[Input]

Definition ensureParentTask (repo : GitHubRepoRef) (issue : GitHubIssueRef) (seedIntent : AssignmentIntent)
    (ctx : GitHubDeliveryContext) : GM (option TaskRecord) :=
  let id := parentTaskId repo issue in
  existing <-- gh_broker (getTask id);
  match existing with
  | Some task => m_ret (Some task)
  | None =>
      worker <-- gh_broker (getWorker (ai_target seedIntent));
      match worker with
      | None => m_ret None
      | Some _ =>
          task <-- gh_broker (createTask (github_request id None seedIntent
            (ai_message seedIntent ?? (gr_fullName repo ++ "#" ++ pretty (gh_number issue) ++ ": " ++ gh_title issue)%string)
            (github_payload repo issue seedIntent ctx ++ [("githubKind", JStr "issue")])));
          m_ret (Some task)
      end
  end.

Definition createChildTask (repo : GitHubRepoRef) (issue : GitHubIssueRef) (commentId : option Z) (index : nat)
    (intent : AssignmentIntent) (ctx : GitHubDeliveryContext) (parent : string) : GM (option TaskRecord) :=
  worker <-- gh_broker (getWorker (ai_target intent));
  match worker with
  | None => m_ret None
  | Some _ =>
      let id := childTaskId repo issue commentId index in
      existing <-- gh_broker (getTask id);
      match existing with
      | Some task => m_ret (Some task)
      | None =>
          task <-- gh_broker (createTask (github_request id (Some parent) intent (ai_message intent ?? ai_raw intent)
            (github_payload repo issue intent ctx
             ++ match commentId with Some c => [("githubCommentId", JNum (NInt c))] | None => [] end
             ++ [("githubKind", JStr (match commentId with Some _ => "comment" | None => "issue" end));
                 ("githubCommandIndex", JNum (NInt (Z.of_nat index)))])));
          m_ret (Some task)
      end
  end.

(** The loop over the commands from [index] on: the ids of the children. *)
Fixpoint create_children (repo : GitHubRepoRef) (issue : GitHubIssueRef) (commentId : option Z) (index : nat)
    (intents : list AssignmentIntent) (ctx : GitHubDeliveryContext) (parent : string) : GM (list string) :=
  match intents with
  | [] => m_ret []
  | intent :: intents =>
      child <-- createChildTask repo issue commentId index intent ctx parent;
      rest <-- create_children repo issue commentId (S index) intents ctx parent;
      m_ret (match child with Some t => task_id t :: rest | None => rest end)
  end.

(** ** Lifecycle *)

Definition isTerminal (s : TaskStatus) : bool := bool_decide (s ∈ [TaskSucceeded; TaskFailed; TaskCanceled]).

Definition cancelExistingTask (reason : string) (task : TaskRecord) : GM (option TaskRecord) :=
  t <-- gh_broker (cancelTask (task_id task) (Some github_party) (Some reason));
  m_ret (Some t).

Definition completeExistingTask (result : TaskResult) (task : TaskRecord) : GM (option TaskRecord) :=
  if negb (bool_decide (task_status task ∈ [TaskClaimed; TaskRunning])) then m_ret None
  else
    let workerId := (task_claimedBy task ??o task_assignedWorkerId task) ?? task_targetNodeId task in
    if negb (str_truthy workerId) then m_ret None
    else
      worker <-- gh_broker (getWorker workerId);
      match worker with
      | None => m_ret None
      | Some _ => m_try (gh_broker (completeTask (task_id task) workerId (Some result)))
      end.

Definition applyLifecycle (repo : GitHubRepoRef) (issue : GitHubIssueRef) (targetStatus : TaskStatus)
    (transition : TaskRecord -> GM (option TaskRecord)) : GM IngestionResult :=
  o <-- gh_broker (getTask (parentTaskId repo issue));
  match o with
  | None => m_ret (skipped SkipNoParentTask)
  | Some task =>
      let fromStatus := task_status task in
      let answer id reason to reconciled :=
        mkIngestionResult false false (Some id) [] reason (Some (mkLifecycleTransition fromStatus to reconciled)) in
      if bool_decide (fromStatus = targetStatus) then m_ret (answer (task_id task) None fromStatus false)
      else if isTerminal fromStatus then
        m_ret (answer (task_id task) (Some SkipReconciliationNeeded) targetStatus true)
      else
        post <-- transition task;
        match post with
        | None => m_ret (answer (task_id task) (Some SkipReconciliationNeeded) targetStatus true)
        | Some post => m_ret (answer (task_id post) None (task_status post) false)
        end
  end.

(** A handler behind its gate. *)
Definition behind_gate (repo : GitHubRepoRef) (issueNumber : Z) (ctx : GitHubDeliveryContext) (m : GM IngestionResult)
    : GM IngestionResult :=
  gate <-- gateLifecycleEntry repo issueNumber ctx;
  match gate with Some r => m_ret r | None => m end.

Definition handleIssueClosed (repo : GitHubRepoRef) (issue : GitHubIssueRef) (ctx : GitHubDeliveryContext) : GM IngestionResult :=
  behind_gate repo (gh_number issue) ctx (applyLifecycle repo issue TaskCanceled (cancelExistingTask "issue closed")).

Definition handleIssueReopened (repo : GitHubRepoRef) (issue : GitHubIssueRef) (ctx : GitHubDeliveryContext) : GM IngestionResult :=
  behind_gate repo (gh_number issue) ctx (applyLifecycle repo issue TaskQueued (fun _ => m_ret None)).

Definition merged_result (pr : GitHubPullRequestRef) : TaskResult :=
  mkTaskResult (Some ("merged " ++ gp_prUrl pr)%string) None None
    (Some [("pullRequestUrl", JStr (gp_prUrl pr)); ("pullRequestNumber", JNum (NInt (gh_number (gp_issue pr))));
           ("merged", JBool true)]) None None.

Definition handlePullRequestMerged (repo : GitHubRepoRef) (pr : GitHubPullRequestRef) (ctx : GitHubDeliveryContext) : GM IngestionResult :=
  behind_gate repo (gh_number (gp_issue pr)) ctx
    (applyLifecycle repo (gp_issue pr) TaskSucceeded (completeExistingTask (merged_result pr))).

Definition handlePullRequestClosed (repo : GitHubRepoRef) (pr : GitHubPullRequestRef) (ctx : GitHubDeliveryContext) : GM IngestionResult :=
  behind_gate repo (gh_number (gp_issue pr)) ctx
    (applyLifecycle repo (gp_issue pr) TaskCanceled (cancelExistingTask "pull request closed without merge")).

(** ** Events *)

(** The tasks of the commands of a text: the first stands for the issue, those
    from [first] on become children. *)
Definition ingest_commands (repo : GitHubRepoRef) (issue : GitHubIssueRef) (commentId : option Z) (text : option string)
    (first : nat) (ctx : GitHubDeliveryContext) : GM IngestionResult :=
  match parseAssignmentIntents text with
  | [] => m_ret (skipped SkipNoAssignmentCommand)
  | (primary :: _) as intents =>
      o <-- ensureParentTask repo issue primary ctx;
      match o with
      | None => m_ret (skipped SkipUnknownWorker)
      | Some parent =>
          children <-- create_children repo issue commentId 0 (drop first intents) ctx (task_id parent);
          m_ret (mkIngestionResult false false (Some (task_id parent)) children None None)
      end
  end.

Definition ingestIssue (action : GitHubIssueAction) (repo : GitHubRepoRef) (issue : GitHubIssueRef)
    (ctx : GitHubDeliveryContext) : GM IngestionResult :=
  match action with
  | GhClosed => handleIssueClosed repo issue ctx
  | GhReopened => handleIssueReopened repo issue ctx
  | _ => ingest_commands repo issue None (gh_body issue) 1 ctx
  end.

Definition ingestIssueComment (action : GitHubCommentAction) (repo : GitHubRepoRef) (issue : GitHubIssueRef)
    (comment : GitHubCommentRef) (ctx : GitHubDeliveryContext) : GM IngestionResult :=
  match action with
  | GhCommentDeleted => m_ret (skipped SkipUnsupportedEvent)
  | _ => ingest_commands repo issue (Some (gc_id comment)) (Some (gc_body comment)) 0 ctx
  end.

Definition ingestPullRequest (action : GitHubPullRequestAction) (repo : GitHubRepoRef) (pr : GitHubPullRequestRef)
    (ctx : GitHubDeliveryContext) : GM IngestionResult :=
  match action with
  | PrAction GhClosed =>
      if obool_true (gp_merged pr) then handlePullRequestMerged repo pr ctx else handlePullRequestClosed repo pr ctx
  | PrAction GhReopened => handleIssueReopened repo (gp_issue pr) ctx
  | _ => ingestIssue GhOpened repo (gp_issue pr) ctx
  end.

Definition ingestPullRequestComment (action : GitHubCommentAction) (repo : GitHubRepoRef) (pr : GitHubPullRequestRef)
    (comment : GitHubCommentRef) (ctx : GitHubDeliveryContext) : GM IngestionResult :=
  ingestIssueComment action repo (gp_issue pr) comment ctx.

Definition ingest_event (event : GitHubWebhookEvent) (ctx : GitHubDeliveryContext) : GM IngestionResult :=
  match event with
  | EvIssues action repo issue => ingestIssue action repo issue ctx
  | EvIssueComment action repo issue comment => ingestIssueComment action repo issue comment ctx
  | EvPullRequest action repo pr => ingestPullRequest action repo pr ctx
  | EvPullRequestComment action repo pr comment => ingestPullRequestComment action repo pr comment ctx
  | EvOther => m_ret (skipped SkipUnsupportedEvent)
  end.

Definition ingest_webhook (event : GitHubWebhookEvent) (ctx : GitHubDeliveryContext) : GM IngestionResult :=
  seen <-- m_gets gi_seenDeliveries;
  if bool_decide (dc_deliveryId ctx ∈ seen) then
    m_modify (fun s => s <| gi_duplicateDeliveries ::= Z.add 1 |>);;;
    m_ret duplicate_result
  else
    m_modify (fun s => s <| gi_seenDeliveries ::= fun l => l ++ [dc_deliveryId ctx] |>);;;
    accepted <-- match pairKeyForEvent event with
                 | Some pairKey => acceptEvent pairKey (dc_receivedAt ctx)
                 | None => m_ret true
                 end;
    if negb accepted then m_ret stale_result else ingest_event event ctx.

Record ReplayStats : Type := mkReplayStats {
  st_trackedPairs : Z;
  st_totalEvents : Z;
  st_staleSkipped : Z;
  st_duplicateDeliveries : Z;
  st_lifecycleWatermarks : Z;
}.
Definition getReplayStats (s : Ingestion) : ReplayStats :=
  mkReplayStats (Z.of_nat (length (gi_replayState s))) (gi_totalEvents s) (gi_staleSkipped s) (gi_duplicateDeliveries s)
    (Z.of_nat (length (List.filter (fun r => ostr_truthy (rs_lifecycleWatermark r)) (jm_values (gi_replayState s))))).
End Service.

[Task to complete] Please, starting with the first line of the material above, write out each line exactly and finish on the line that includes "Fixpoint create_children (repo".

[Response area]
Definition ensureParentTask (repo : GitHubRepoRef) (issue : GitHubIssueRef) (seedIntent : AssignmentIntent)
    (ctx : GitHubDeliveryContext) : GM (option TaskRecord) :=
  let id := parentTaskId repo issue in
  existing <-- gh_broker (getTask id);
  match existing with
  | Some task => m_ret (Some task)
  | None =>
      worker <-- gh_broker (getWorker (ai_target seedIntent));
      match worker with
      | None => m_ret None
      | Some _ =>
          task <-- gh_broker (createTask (github_request id None seedIntent
            (ai_message seedIntent ?? (gr_fullName repo ++ "#" ++ pretty (gh_number issue) ++ ": " ++ gh_title issue)%string)
            (github_payload repo issue seedIntent ctx ++ [("githubKind", JStr "issue")])));
          m_ret (Some task)
      end
  end.

Definition createChildTask (repo : GitHubRepoRef) (issue : GitHubIssueRef) (commentId : option Z) (index : nat)
    (intent : AssignmentIntent) (ctx : GitHubDeliveryContext) (parent : string) : GM (option TaskRecord) :=
  worker <-- gh_broker (getWorker (ai_target intent));
  match worker with
  | None => m_ret None
  | Some _ =>
      let id := childTaskId repo issue commentId index in
      existing <-- gh_broker (getTask id);
      match existing with
      | Some task => m_ret (Some task)
      | None =>
          task <-- gh_broker (createTask (github_request id (Some parent) intent (ai_message intent ?? ai_raw intent)
            (github_payload repo issue intent ctx
             ++ match commentId with Some c => [("githubCommentId", JNum (NInt c))] | None => [] end
             ++ [("githubKind", JStr (match commentId with Some _ => "comment" | None => "issue" end));
                 ("githubCommandIndex", JNum (NInt (Z.of_nat index)))])));
          m_ret (Some task)
      end
  end.

(** The loop over the commands from [index] on: the ids of the children. *)
Fixpoint create_children (repo : GitHubRepoRef) (issue : GitHubIssueRef) (commentId : option Z) (index : nat)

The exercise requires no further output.